▸ **ASSIGNMENT**
Copy out, exactly, the first line of the entries below and every line after it through the one containing "Definition guild_subjects : list".
Segment Open
Definition chat_subjects (lbID : string) : list string :=
  ["chat.gw." +:+ lbID +:+ ".income.whisper"; "chat.gw.ALL.channel.message"; "chat.gw.ALL.channel.joined"; "chat.gw.ALL.channel.left"; "chat.gw.ALL.channel.notify"].
Definition guild_subjects : list string :=
  ["guild.invite.created"; "guild.member.promoted"; "guild.member.demoted"; "guild.member.added"; "guild.member.left"; "guild.member.kicked";
   "guild.motd.updated"; "guild.rank.created"; "guild.rank.updated"; "guild.rank.deleted"; "guild.message.new"].
Definition group_subjects : list string :=
  ["group.invite.created"; "group.created"; "group.member.online.changed"; "group.member.left"; "group.disband"; "group.member.added";
   "group.leader.changed"; "group.loot.changed"; "group.converted.raid"; "group.message.new"; "group.targeticons.new"; "group.difficulty.changed"].
Definition friend_subjects : list string := ["friends.status.changed"; "friends.friend.added"; "friends.friend.removed"; "friends.note.updated"].
Definition chat_Listen (lbID : string) : L unit := subscribe_all (chat_subjects lbID).
Definition guild_Listen : L unit := subscribe_all guild_subjects.
Definition group_Listen : L unit := subscribe_all group_subjects.
Definition friends_Listen : L unit := subscribe_all friend_subjects.
Definition mail_Listen : L unit := Subscribe "mail.incoming" ;; keep_sub "mail.incoming".
(** The second subscription is neither undone nor kept. *)
Definition matchmaking_Listen : L unit :=
  newSubscribe "matchmaking.pvpqueue.joined" ;;
  Subscribe "matchmaking.pvpqueue.invited" ;;
  newSubscribe "matchmaking.pvpqueue.invite.expired".
Definition Stop : L unit := unsubscribe.

(** ** Events *)
Inductive bus_event := BusChat (e : chat_event) | BusGuild (e : guild_event) | BusGroup (e : group_event) | BusFriend (e : friend_event)
| BusMatchmaking (e : mm_event) | BusMail (e : mail_event).

Section Handlers.
Context `{MapRange}.
Variable RealmID : u32.
Variable lbID : string.
Abbreviation M A := (go broadcasterImpl Empty_set Empty_set A).

Definition on_chat (e : chat_event) : M unit :=
  match e with
  | IncomingWhisper _ senderGUID senderName senderRace receiverGUID receiverName language msg =>
    if bool_decide (chat_SubjectName e ∈ chat_subjects lbID) then
      NewIncomingWhisperEvent {| iw_SenderGUID := senderGUID; iw_SenderName := senderName; iw_SenderRace := senderRace; iw_ReceiverGUID := receiverGUID;
        iw_ReceiverName := receiverName; iw_Language := language; iw_Msg := msg |}
    else mret tt
  | ChannelMessageEv realmID name id senderGUID senderName language message =>
    NewChannelMessageEvent {| cm_RealmID := realmID; cm_ChannelName := name; cm_ChannelID := id; cm_SenderGUID := senderGUID; cm_SenderName := senderName;
      cm_Language := language; cm_Message := message |}
  | ChannelJoinedEv _ realmID name id playerGUID playerName playerFlags =>
    NewChannelJoinedEvent {| cj_RealmID := realmID; cj_ChannelName := name; cj_ChannelID := id; cj_PlayerGUID := playerGUID; cj_PlayerName := playerName;
      cj_PlayerFlags := playerFlags |}
  | ChannelLeftEv _ realmID name id playerGUID playerName =>
    NewChannelLeftEvent {| cl_RealmID := realmID; cl_ChannelName := name; cl_ChannelID := id; cl_PlayerGUID := playerGUID; cl_PlayerName := playerName |}
  | ChannelNotificationEv realmID name id notifyType targetGUID targetName secondGUID affectsPlayer =>
    NewChannelNotificationEvent {| cn_RealmID := realmID; cn_ChannelName := name; cn_ChannelID := id; cn_NotifyType := notifyType; cn_TargetGUID := targetGUID;
      cn_TargetName := targetName; cn_SecondGUID := secondGUID; cn_OldFlags := 0; cn_NewFlags := 0; cn_ExtraData := ""; cn_AffectsPlayer := affectsPlayer |}
  end.
(** Notes and the guild's information have no subscriber. *)
Definition on_guild (e : guild_event) : M unit :=
  match e with
  | Guilds.InviteCreated _ realmID guildID guildName inviterGUID inviterName inviteeGUID inviteeName =>
    NewGuildInviteCreatedEvent {| gi_RealmID := realmID; gi_GuildID := guildID; gi_GuildName := guildName; gi_InviterGUID := inviterGUID;
      gi_InviterName := inviterName; gi_InviteeGUID := inviteeGUID; gi_InviteeName := inviteeName |}
  | Guilds.MemberPromote _ _ _ _ _ _ _ => NewGuildMemberPromoteEvent e
  | Guilds.MemberDemote _ _ _ _ _ _ _ => NewGuildMemberDemoteEvent e
  | Guilds.MemberAdded _ _ _ => NewGuildMemberAddedEvent e
  | Guilds.MemberLeft _ _ _ => NewGuildMemberLeftEvent e
  | Guilds.MemberKicked _ _ _ _ _ => NewGuildMemberKickedEvent e
  | Guilds.MOTDUpdated _ _ => NewGuildMOTDUpdatedEvent e
  | Guilds.RankCreated _ _ _ _ => NewGuildRankCreatedEvent e
  | Guilds.RankUpdated _ _ _ _ _ _ => NewGuildRankUpdatedEvent e
  | Guilds.RankDeleted _ _ _ _ => NewGuildRankDeletedEvent e
  | Guilds.NewMessage _ _ _ _ _ _ _ _ _ => NewGuildMessageEvent e
  | Guilds.MemberNoteUpdated _ _ _ _ _ _ | Guilds.MemberOfficerNoteUpdated _ _ _ _ _ _ | Guilds.GuildInfoUpdated _ _ => mret tt
  end.
Definition on_group (e : group_event) : M unit :=
  match e with
  | Groups.InviteCreated _ _ _ _ _ _ _ => NewGroupInviteCreatedEvent e
  | Groups.GroupCreated _ _ _ _ _ _ _ _ _ _ _ _ => NewGroupCreatedEvent e
  | Groups.GroupMemberOnlineStatusChanged _ _ _ _ _ _ => NewGroupMemberOnlineStatusChangedEvent e
  | Groups.GroupMemberLeft _ _ _ _ _ _ _ => NewGroupMemberLeftEvent e
  | Groups.MemberAdded _ _ _ _ _ _ => NewGroupMemberAddedEvent e
  | Groups.LeaderChanged _ _ _ _ _ _ => NewGroupLeaderChangedEvent e
  | Groups.LootTypeChanged _ _ _ _ _ _ _ => NewGroupLootTypeChangedEvent e
  | Groups.ConvertedToRaid _ _ _ _ _ => NewGroupConvertedToRaidEvent e
  | Groups.GroupDisband _ _ _ _ => NewGroupDisbandEvent e
  | Groups.SendChatMessage _ _ _ _ _ _ _ _ _ => NewGroupMessageEvent e
  | Groups.TargetIconUpdated _ _ _ _ _ _ _ => NewGroupTargetIconEvent e
  | Groups.GroupDifficultyChanged _ _ _ _ _ _ _ => NewGroupDifficultyChangedEvent e
  end.
Definition on_friend (e : friend_event) : M unit :=
  match e with
  | FriendEventStatusChange _ _ _ _ _ _ _ => NewFriendStatusChangeEvent e
  | FriendEventAdded _ _ _ _ _ => NewFriendAddedEvent e
  | FriendEventRemoved _ _ _ => NewFriendRemovedEvent e
  | FriendEventNoteUpdate _ _ _ _ => NewFriendNoteUpdateEvent e
  | CharEventCharsDisconnectedUnhealthyGW _ _ _ => mret tt
  end.
Definition on_matchmaking (e : mm_event) : M unit :=
  match e with
  | PlayersQueued _ _ _ _ _ _ => NewMatchmakingJoinedPVPQueueEvent RealmID e
  | PlayersInvited _ _ _ _ _ _ _ _ => NewMatchmakingInvitedToBGOrArenaEvent RealmID e
  | PlayersInviteExpired _ _ _ => NewMatchmakingInviteToBGOrArenaExpiredEvent RealmID e
  end.
Definition on_mail (e : mail_event) : M unit := NewIncomingMailEvent e.
Definition on_bus (e : bus_event) : M unit :=
  match e with
  | BusChat e => on_chat e
  | BusGuild e => on_guild e
  | BusGroup e => on_group e
  | BusFriend e => on_friend e
  | BusMatchmaking e => on_matchmaking e
  | BusMail e => on_mail e
  end.
End Handlers.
Segment Closed
▸ **RESULT OF THIS EXERCISE**
Definition chat_subjects (lbID : string) : list string :=
  ["chat.gw." +:+ lbID +:+ ".income.whisper"; "chat.gw.ALL.channel.message"; "chat.gw.ALL.channel.joined"; "chat.gw.ALL.channel.left"; "chat.gw.ALL.channel.notify"].
Definition guild_subjects : list string :=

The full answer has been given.